Vou e venho todos os dias. Daqui saio e aqui entro. Conheço-a desde sempre porque sempre me conheci aqui. Conheço os nomes, reconheço caras mas já não conheço pessoas. Perdi-me desta terra pequena onde todos se conhecem e onde as histórias correm bocas e de boca em boca se acrescentam pontos. Se calhar é daí que vem a minha má audição, já é inato eu acrescentar pontos a histórias que não entendi à primeira, nem à segunda – ouço mal.
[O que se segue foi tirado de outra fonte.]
(** A ledger of five records stamped [n], which net to 0; ledgers of
    different stamps present windows of different identities. *)
Definition stampedLedger (n : nat) : string :=
  let record (side amount : string) : string :=
    join "," [pretty n; side; amount; "1000"; "stamp" ++ pretty n] in
  join (String newline "")
       [ "TIMESTAMP,TYPE,SOL_AMOUNT,TOKEN_AMOUNT,TX_HASH";
         record "BUY" "1"; record "SELL" "1"; record "BUY" "0.5";
         record "SELL" "0.5"; record "BUY" "0" ].

(** A hundred polls, each of a ledger with a stamp of its own. *)
Definition hundredWindows : list World :=
  map (fun n => calm (stampedLedger n)) (seq 0 100).

(** The state after the SDK rejected the sell placed against
    [buyingLedger]. *)
Definition afterRejection : State :=
  fst (watchTradeFile parseDecimal sampleConfig (stormy buyingLedger)
                      initialState).

(** A ledger with an amount that is not a number. *)
Definition garbledLedger : string :=
  "TIMESTAMP,TYPE,SOL_AMOUNT,TOKEN_AMOUNT,TX_HASH
2024-05-01T10:00:00.000Z,BUY,1,35000,aaaaaaaa1
2024-05-01T10:00:01.000Z,SELL,NaN,17000,bbbbbbbb2
2024-05-01T10:00:02.000Z,BUY,0.5,17000,cccccccc3
2024-05-01T10:00:03.000Z,SELL,2,70000,dddddddd4
2024-05-01T10:00:04.000Z,BUY,1,35000,eeeeeeee5".

End MakerNotions.

Module SessionNotions.

Import OrderWatcher Watcher.

(** The sum of the four counters of which a call moves at most one. *)
Definition outcomes (c : Counters) : nat :=
  (skippedByAmount c + skippedByPump c + skippedByToken c
   + tradeCounter c)%nat.

(** The ledger after a series of writes in the mode [initial]. *)
Definition afterWrites (initial : bool) (mintAddress : string)
    (batches : list (list TradeInfo)) (fs : gmap string string)
    : gmap string string :=
  fold_left (fun fs batch => writeTradestoCSV initial fs mintAddress batch)
            batches fs.

(** What holds between the session before and after some steps. *)
Definition passInvariant (mintAddress : string) (candidates : list string)
    (s s' : Session) (steps : list Step) : Prop :=
  isInitialFetch s' = isInitialFetch s
  /\ processedSignatures s ⊆ processedSignatures s'
  /\ (forall sg, In sg (fetchedOf steps) -> sg ∉ processedSignatures s)
  /\ sublist (fetchedOf steps) candidates
  /\ (concat (writtenOf steps) ++ pendingTrades s')%list
     = (pendingTrades s ++ foundOf steps)%list
  /\ files s'
     = afterWrites (isInitialFetch s) mintAddress (writtenOf steps) (files s)
  /\ ((length (pendingTrades s) < BATCH_SIZE)%nat ->
      (length (pendingTrades s') < BATCH_SIZE)%nat
      /\ Forall (fun batch => length batch = BATCH_SIZE) (writtenOf steps)).

(** Successive passes of [monitorTrades], each against the node as it
    is then. *)
Fixpoint monitorRun (numberToString : JS.number -> string)
    (isoTimestamp : JS.number -> option string) (rpcs : list Rpc)
    (mintAddress : string) (s : Session) : Session * list Step :=
  match rpcs with
  | [] => (s, [])
  | rpc :: rpcs' =>
      let '(s1, steps1) :=
        monitorTrades numberToString isoTimestamp rpc mintAddress s in
      let '(s2, steps2) :=
        monitorRun numberToString isoTimestamp rpcs' mintAddress s1 in
      (s2, (steps1 ++ steps2)%list)
  end.

(** A session in append mode over a ledger that holds one record. *)
Definition appendingSession : Session :=
  {| processedSignatures := ∅;
     pendingTrades := [];
     lastProcessedTime := 0%float;
     isInitialFetch := false;
     counters :=
       {| processedCount := 0; skippedByAmount := 0; skippedByPump := 0;
          skippedByToken := 0; tradeCounter := 0 |};
     files := {[ fileName "MINT" := csvContent [trade1] ]} |}.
Cheguei à idade da parvalheira e idealizei uma vida fora daqui, para poder ser rebelde onde ninguém me conheceria, onde ninguém inventaria nem ninguém julgaria, um lugar onde a solidão me esperaria e eu sem o imaginar. Tornou-se um sítio que tem a minha casa e a minha família e essa era a única razão de cá parar. E cá páro todos os dias mas só fisicamente. Os passeios tornaram-se caminhos assustadores, onde pessoas conhecidas me olhavam como uma desconhecida. “Estás emigrada?”, não, mas é como se fosse.
Estou cá todos os dias mas hoje estive mais do que em muitos anos. Passeei pela terrinha como se não a visse há já uns valentes anos, não por o querer viver assim mas porque o senti assim. Senti aquelas pedras no passeio com nostalgia, vi-me pequena e feliz, vi-me pequena e inocente, vi-me pequena e sem poder voltar atrás no tempo. Cheirei a terra que me acolhe desde que me conheço e percebi que não foi ela quem perdeu o encanto ou o brilho, fui eu.

Ainda sonho fora daqui, perdi-lhe o gosto mas não o amor, vou voltar sempre (nem que daqui nunca saia).